According to the World Health Organisation (WHO), neurological disorders are one of the greatest threats to public health globally. Over the last couple of decades several strategies have failed to offer safe and effective therapeutic avenues to patients. At SMDG, we leverage our novel platform technology and library of new class of Peptide Conjugate nanoparticles (nanosystems) combined with the next generation nucleic acid therapies designed within our discovery programmes to deliver life saving therapies.
Our primary focus and an expanding portfolio of R & D programmes
Alzheimer's disease (AD) is an irreversible, progressive brain disorder that slowly destroys memory and thinking skills and, eventually, the ability to carry out the simplest tasks. In most people with the disease—those with the late-onset type—symptoms first appear in their mid-60s.
Parkinson's disease (PD) is a brain disorder that leads to shaking, stiffness, and difficulty with walking, balance, and coordination. Parkinson's symptoms usually begin gradually and get worse over time. As the disease progresses, people may have difficulty walking and talking.
Huntington's disease (HD) is a condition that stops parts of the brain working properly over time. It's passed on (inherited) from a person's parents. Huntington's disease is caused by a faulty gene that results in parts of the brain becoming gradually damaged over time. The patient gets gradually worse over time and is usually fatal after a period of up to 20 years. The symptoms usually start at 30 to 50 years of age, but can begin much earlier or later. Symptoms of Huntington's disease can include: difficulty concentrating and memory lapses, stumbling and clumsiness, involuntary jerking or fidgety, movements of the limbs and body, mood swings and personality changes, problems swallowing, speaking and breathing and difficulty moving.
Rare Neurological Diseases
SMDG is highly committed to leverage its novel new class of nanoparticles and its proprietary platform technology to design and deliver safe and effective therapies for rare neurological disorders.
"A disease is defined as rare if it has a prevalence of less than 5 per 10,000. However, collectively, rare diseases are surprisingly common, creating a huge health-care and economic burden.
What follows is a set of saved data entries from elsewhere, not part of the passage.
(* ===== verification/Conversation.v ===== *)
(** Conversation state of the task API, the first half of
    [src/runtime/task_session.rs]: what a multi-step flow remembers between
    messages, its two representations (the generic pending selection and resume
    slots, and the older camera fields they replaced), and the envelope that
    stores it in a session. [serde]'s conversions are [Codec]s. *)
From S2P Require Import Prelude RustString Json Contracts TaskRecords.
Local Open Scope Z_scope.

Definition CAMERA_CONNECT_OPERATION : string := "camera.connect".
Definition CAMERA_RECORD_CLIP_CONFIRMATION_OPERATION : string := "camera.record_clip_confirmation".
Definition GENERAL_MESSAGE_LOOP_OPERATION : string := "general.message_loop".

Section conversation.
Context `{SerdeJson}.

Record PendingTaskCandidate := {
  cand_candidate_id : string;
  cand_name : string;
  cand_ip : string;
  cand_room : option string;
  cand_port : Z;
  cand_rtsp_paths : list string;
  cand_requires_auth : bool;
  cand_vendor : option string;
  cand_model : option string
}.

Record PendingTaskConnect := {
  conn_resume_token : string;
  conn_name : string;
  conn_ip : string;
  conn_room : option string;
  conn_port : Z;
  conn_snapshot_url : option string;
  conn_rtsp_paths : list string;
  conn_requires_auth : bool;
  conn_vendor : option string;
  conn_model : option string
}.

Definition set_conn_resume_token (x : string) (r : PendingTaskConnect) : PendingTaskConnect :=
  {| conn_resume_token := x; conn_name := conn_name r; conn_ip := conn_ip r; conn_room :=
     conn_room r; conn_port := conn_port r; conn_snapshot_url := conn_snapshot_url r;
     conn_rtsp_paths := conn_rtsp_paths r; conn_requires_auth := conn_requires_auth r;
     conn_vendor := conn_vendor r; conn_model := conn_model r |}.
There are an estimated 5000–8000 rare diseases, and about 5–8% of the European population is thought to be affected by a rare disease, many of which have neurological manifestations. In the U.S.A, it's estimated that over 25-30 million people live with rare diseases. About 80% of rare diseases have a genetic basis, and onset is often in childhood." The Lancet Neurology
Pediatric Rare Diseases
SMDG is focused on designing safe and efficacious therapies for rare pediatric diseases. Neurometabolic disorders are a group of conditions/disorders causing health problems with both metabolism (that disrupt how the body uses or produces energy from food) and brain function. Children with metabolic disorders may manifest neurological signs and symptoms, as well as developmental delays or known neurological problems that turn out to stem from metabolic disorders. Neurometabolic disorders are complex and may result in uncontrollable epilepsy, abnormal movements or loss of developmental milestones starting at a very early age. These defects may be inherited from unaffected parents (healthy carriers) or may be the result of a new change in a child's genes. Pediatric Neuromuscular disorders affect the nerves, especially those outside the brain and spinal cord (peripheral nerves). They also affect skeletal muscles, such as those in the trunk, arms and legs. These disorders can be stable and unchanging or can worsen over time.